* _ACTIVITY_: When you reach the line that contains "Definition LoggerShutdown : M" in the data below, start reproducing lines exactly, and stop after the line that contains "Definition LoggerGetLevel (l".

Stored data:
►

(** The loop, from the arguments that are left.  The options are told apart by
    their names, so it does not matter that those with a value come first here. *)
Fixpoint parse_args (args : list (list Z)) (c : SERVER_CONFIG) : res ParseOutcome :=
  match args with
  | [] => Ok (Parsed true c)
  | arg :: rest =>
      let flags :=
        if is_arg arg "-h" "--help" then Ok (Exited 0)
        else if is_arg arg "-v" "--version" then Ok (Exited 0)
        else if strcmp_eq arg (chars "--direct-io") then parse_args rest (storage_set (fun t => t <| st_directIO := true |>) c)
        else if strcmp_eq arg (chars "--preallocate") then parse_args rest (storage_set (fun t => t <| st_preallocate := true |>) c)
        else if strcmp_eq arg (chars "--daemon") then parse_args rest (c <| sv_daemonMode := true |>)
        else Ok (Parsed false c) in
      match rest with
      | [] => flags
      | value :: rest' =>
          if is_arg arg "-c" "--config" then parse_args rest' (c <| sv_configFilePath ::= MultiByteToWideChar value |>)
          else if is_arg arg "-s" "--size" then
            match ConfigParseSize value with
            | None => Fault
            | Some size =>
                let c := storage_set (fun t => t <| st_size := size |>) c in
                if size =? 0 then Ok (Parsed false c) else parse_args rest' c
            end
          else if is_arg arg "-b" "--backend" then
            if stricmp_eq value (chars "memory") || stricmp_eq value (chars "mem") then
              parse_args rest' (storage_set (fun t => t <| st_backendType := BACKEND_TYPE_MEMORY |>) c)
            else if stricmp_eq value (chars "file") then
              parse_args rest' (storage_set (fun t => t <| st_backendType := BACKEND_TYPE_FILE |>) c)
            else Ok (Parsed false c)
          else if is_arg arg "-f" "--file" then parse_args rest' (storage_set (fun t => t <| st_filePath ::= MultiByteToWideChar value |>) c)
          else if is_arg arg "-m" "--model" then parse_args rest' (model_set value c)
          else if is_arg arg "-n" "--serial" then parse_args rest' (serial_set value c)
          else if strcmp_eq arg (chars "--log-level") then parse_args rest' (log_set (fun l => l <| lg_level := ParseLogLevel value |>) c)
          else if strcmp_eq arg (chars "--log-file") then
            parse_args rest' (log_set (fun l => l <| lg_filePath ::= MultiByteToWideChar value |> <| lg_enableFile := true |>) c)
          else flags
      end
  end.

(** [args] are the arguments after the program's name. *)
Definition ConfigParseArgs (args : list (list Z)) (c : SERVER_CONFIG) : res ParseOutcome := parse_args args (ConfigSetDefaults c).

(** ** The configuration file *)

Definition TrimString (str : list Z) : option (list Z) :=
  s ← skip_spaces str;
  match s with
  | [] => Some []
  | c :: s => t ← drop_trailing s; Some (c :: t)
  end.

(** fgets into an array of [n] characters: the line as it is in the array, and
    the text that is left; [None] at the end of the file. *)
Fixpoint fgets_chars (n : nat) (text : list Z) : list Z * list Z :=
  match n, text with
  | S n, c :: text => if c =? 10 then ([c], text) else let '(l, r) := fgets_chars n text in (c :: l, r)
  | _, _ => ([], text)
  end.
Definition fgets (n : nat) (text : list Z) : option (list Z * list Z) :=
  match text with [] => None | _ => let '(l, r) := fgets_chars (n - 1) text in Some (c_str l, r) end.

Definition is_true (value : list Z) : bool := stricmp_eq value (chars "true") || stricmp_eq value (chars "1").

(** The chain of tests of the section and the key. *)
Definition set_key (section key value : list Z) (c : SERVER_CONFIG) : option SERVER_CONFIG :=
  if stricmp_eq section (chars "storage") || stricmp_eq section (chars "namespace") then
    if stricmp_eq key (chars "Size") || stricmp_eq key (chars "NamespaceSize") then
      size ← ConfigParseSize value; Some (storage_set (fun t => t <| st_size := size |>) c)
    else if stricmp_eq key (chars "Type") || stricmp_eq key (chars "BackendType") then
      Some (if stricmp_eq value (chars "memory") then storage_set (fun t => t <| st_backendType := BACKEND_TYPE_MEMORY |>) c
            else if stricmp_eq value (chars "file") then storage_set (fun t => t <| st_backendType := BACKEND_TYPE_FILE |>) c
            else c)
    else if stricmp_eq key (chars "File") || stricmp_eq key (chars "BackendFile") then
      Some (storage_set (fun t => t <| st_filePath ::= MultiByteToWideChar value |>) c)
    else if stricmp_eq key (chars "ReadOnly") then Some (storage_set (fun t => t <| st_readOnly := is_true value |>) c)
    else if stricmp_eq key (chars "DirectIO") then Some (storage_set (fun t => t <| st_directIO := is_true value |>) c)
    else Some c
  else if stricmp_eq section (chars "controller") then
    if stricmp_eq key (chars "Model") || stricmp_eq key (chars "ModelNumber") then Some (model_set value c)
    else if stricmp_eq key (chars "Serial") || stricmp_eq key (chars "SerialNumber") then Some (serial_set value c)
    else if stricmp_eq key (chars "VendorId") then Some (controller_set (fun k => k <| ctl_vendorId := u16 (strtoul value) |>) c)
    else if stricmp_eq key (chars "DeviceId") then Some (controller_set (fun k => k <| ctl_deviceId := u16 (strtoul value) |>) c)
    else Some c
  else if stricmp_eq section (chars "log") || stricmp_eq section (chars "logging") then
    if stricmp_eq key (chars "Level") then Some (log_set (fun l => l <| lg_level := ParseLogLevel value |>) c)
    else if stricmp_eq key (chars "File") then
      Some (log_set (fun l => l <| lg_filePath ::= MultiByteToWideChar value |> <| lg_enableFile := true |>) c)
    else if stricmp_eq key (chars "Console") then Some (log_set (fun l => l <| lg_enableConsole := is_true value |>) c)
    else Some c
  else if stricmp_eq section (chars "runtime") || stricmp_eq section (chars "server") then
    if stricmp_eq key (chars "HeartbeatInterval") then Some (c <| sv_heartbeatIntervalMs := strtoul value |>)
    else if stricmp_eq key (chars "PollInterval") then Some (c <| sv_pollIntervalUs := strtoul value |>)
    else if stricmp_eq key (chars "Daemon") then Some (c <| sv_daemonMode := is_true value |>)
    else Some c
  else Some c.

(** One line: the array [currentSection] and the configuration afterwards. *)
Definition config_line (line currentSection : list Z) (c : SERVER_CONFIG) : option (list Z * SERVER_CONFIG) :=
  trimmed ← TrimString line;
  match trimmed with
  | [] => Some (currentSection, c)
  | x :: rest =>
      if (x =? 59) || (x =? 35) then Some (currentSection, c)
      else if x =? 91 then
        match strchr rest 93 with
        | Some (name, _) => Some (strncpy_into currentSection name 63, c)
        | None => Some (currentSection, c)
        end
      else match strchr trimmed 61 with
           | None => Some (currentSection, c)
           | Some (k, v) =>
               key ← TrimString k;
               value ← TrimString v;
               c ← set_key (c_str currentSection) key value c;
               Some (currentSection, c)
           end
  end.

(** The loop over the lines. *)
Fixpoint load_lines (fuel : nat) (text currentSection : list Z) (c : SERVER_CONFIG) : res SERVER_CONFIG :=
  match fgets 1024 text with
  | None => Ok c
  | Some (line, text) =>
      match fuel with
      | O => OutOfFuel
      | S fuel =>
          match config_line line currentSection c with
          | None => Fault
          | Some (currentSection, c) => load_lines fuel text currentSection c
          end
      end
  end.

(** Every line takes a character of the file. *)
Definition ConfigLoadFile (filePath : list Z) (c : SERVER_CONFIG) : res (bool * SERVER_CONFIG) :=
  match read_text filePath with
  | None => Ok (false, c)
  | Some text =>
      match load_lines (length text) text (replicate 64 0) c with
      | Ok c => Ok (true, c)
      | Fault => Fault
      | OutOfFuel => OutOfFuel
      end
  end.

Definition ConfigValidate (c : SERVER_CONFIG) : bool :=
  if st_size (sv_storage c) =? 0 then false
  else if (match st_backendType (sv_storage c) with BACKEND_TYPE_FILE => true | _ => false end) &&
          bool_decide (st_filePath (sv_storage c) !! 0%nat = Some 0) then false
  else if bool_decide (c_str (ctl_serialNumber (sv_controller c)) = []) then false
  else true.

(** ** Sizes are exact *)

Lemma size_multiplier_power c mult : size_multiplier c = Some mult ->
  (exists j, 0 <= j <= 40 /\ mult = 2 ^ j) /\ c ∈ [75; 77; 71; 84; 0; 66].
Proof.
  unfold size_multiplier. rewrite !elem_of_cons.
  repeat match goal with |- context [?a =? ?b] => destruct (Z.eqb_spec a b); subst; cbn [orb] end; try done; intros [= <-]; split; try tauto.
  - by exists 10. - by exists 20. - by exists 30. - by exists 40. - by exists 0. - by exists 0.
Qed.
(** ** The logger *)

Record LOGGER_CONFIG := mkLoggerConfig {
  lc_level : Z;
  lc_enableConsole : bool;
  lc_enableFile : bool;
  lc_enableColor : bool;
  lc_enableTimestamp : bool;
  lc_enableModule : bool;
  lc_filePath : list Z
}.
Definition etaLoggerConfig r :=
  mkLoggerConfig (lc_level r) (lc_enableConsole r) (lc_enableFile r) (lc_enableColor r) (lc_enableTimestamp r)
    (lc_enableModule r) (lc_filePath r).
#[export] Instance set_lc_level : Setter lc_level := ltac:(mk_setter etaLoggerConfig).
#[export] Instance set_lc_enableConsole : Setter lc_enableConsole := ltac:(mk_setter etaLoggerConfig).
#[export] Instance set_lc_enableFile : Setter lc_enableFile := ltac:(mk_setter etaLoggerConfig).
#[export] Instance set_lc_enableColor : Setter lc_enableColor := ltac:(mk_setter etaLoggerConfig).
#[export] Instance set_lc_enableTimestamp : Setter lc_enableTimestamp := ltac:(mk_setter etaLoggerConfig).
#[export] Instance set_lc_enableModule : Setter lc_enableModule := ltac:(mk_setter etaLoggerConfig).
#[export] Instance set_lc_filePath : Setter lc_filePath := ltac:(mk_setter etaLoggerConfig).

(** The globals of logger.c. *)
Record Logger := mkLogger {
  log_Config : LOGGER_CONFIG;
  log_File : bool;  (* a file is open *)
  log_Initialized : bool
}.
Definition etaLogger r :=
  mkLogger (log_Config r) (log_File r) (log_Initialized r).
#[export] Instance set_log_Config : Setter log_Config := ltac:(mk_setter etaLogger).
#[export] Instance set_log_File : Setter log_File := ltac:(mk_setter etaLogger).
#[export] Instance set_log_Initialized : Setter log_Initialized := ltac:(mk_setter etaLogger).

(** The initial values of the globals. *)
Definition initial_logger : Logger := mkLogger (mkLoggerConfig LOG_LEVEL_INFO true false true true true []) false false.

(** [opens]: CreateFileW opens the log file. *)
Definition LoggerInit (opens : bool) (pConfig : option LOGGER_CONFIG) : M Logger bool :=
  l ← get;
  if log_Initialized l then mret true
  else
    match pConfig with Some c => modify (fun l => l <| log_Config := c |>) | None => mret tt end;;
    l ← get;
    (if lc_enableFile (log_Config l) && negb (bool_decide (lc_filePath (log_Config l) = [])) then
       if opens then modify (fun l => l <| log_File := true |>)
       else modify (fun l => l <| log_Config ::= fun c => c <| lc_enableFile := false |> |>)
     else mret tt);;
    modify (fun l => l <| log_Initialized := true |>);;
    mret true.

Definition LoggerShutdown : M Logger unit :=
  l ← get;
  if negb (log_Initialized l) then mret tt
  else modify (fun l => l <| log_File := false |> <| log_Initialized := false |>).

Definition LoggerSetLevel (level : Z) : M Logger unit := modify (fun l => l <| log_Config ::= fun c => c <| lc_level := level |> |>).
Definition LoggerGetLevel (l : Logger) : Z := lc_level (log_Config l).

(** ** The process *)

Definition CTRL_C_EVENT : Z := 0.
Definition CTRL_BREAK_EVENT : Z := 1.
Definition CTRL_CLOSE_EVENT : Z := 2.
Definition heartbeatInterval : Z := 1000.

Section Service.
Context {D : ControlDevice} {F : Win32Files} {T : TextFiles}.

(** The globals; [None] is NULL. *)
Record Service := mkService {
  ms_link : LinkState;  (* the driver and g_DriverCtx *)
  ms_Running : bool;
  ms_DebugMode : bool;
  ms_Config : SERVER_CONFIG;
  ms_Backend : option BACKEND_CONTEXT;
  ms_CmdEngine : option CMD_ENGINE_CONTEXT;
  ms_Logger : Logger
}.
Definition etaService r :=
  mkService (ms_link r) (ms_Running r) (ms_DebugMode r) (ms_Config r) (ms_Backend r) (ms_CmdEngine r)
    (ms_Logger r).
#[export] Instance set_ms_link : Setter ms_link := ltac:(mk_setter etaService).
#[export] Instance set_ms_Running : Setter ms_Running := ltac:(mk_setter etaService).
#[export] Instance set_ms_DebugMode : Setter ms_DebugMode := ltac:(mk_setter etaService).
#[export] Instance set_ms_Config : Setter ms_Config := ltac:(mk_setter etaService).
#[export] Instance set_ms_Backend : Setter ms_Backend := ltac:(mk_setter etaService).
#[export] Instance set_ms_CmdEngine : Setter ms_CmdEngine := ltac:(mk_setter etaService).
#[export] Instance set_ms_Logger : Setter ms_Logger := ltac:(mk_setter etaService).

(** One round of what happens outside. *)
Record Round := mkRound {
  rd_system : Driver -> Driver;  (* what the driver and the host do *)
  rd_console : option Z;  (* a call of the console handler *)
  rd_tick : Z;  (* GetTickCount *)
  rd_wait : Z  (* the result of WaitForSingleObject *)
}.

◄

* _RESPONSE_:
Definition LoggerShutdown : M Logger unit :=
  l ← get;
  if negb (log_Initialized l) then mret tt
  else modify (fun l => l <| log_File := false |> <| log_Initialized := false |>).

Definition LoggerSetLevel (level : Z) : M Logger unit := modify (fun l => l <| log_Config ::= fun c => c <| lc_level := level |> |>).
Definition LoggerGetLevel (l : Logger) : Z := lc_level (log_Config l).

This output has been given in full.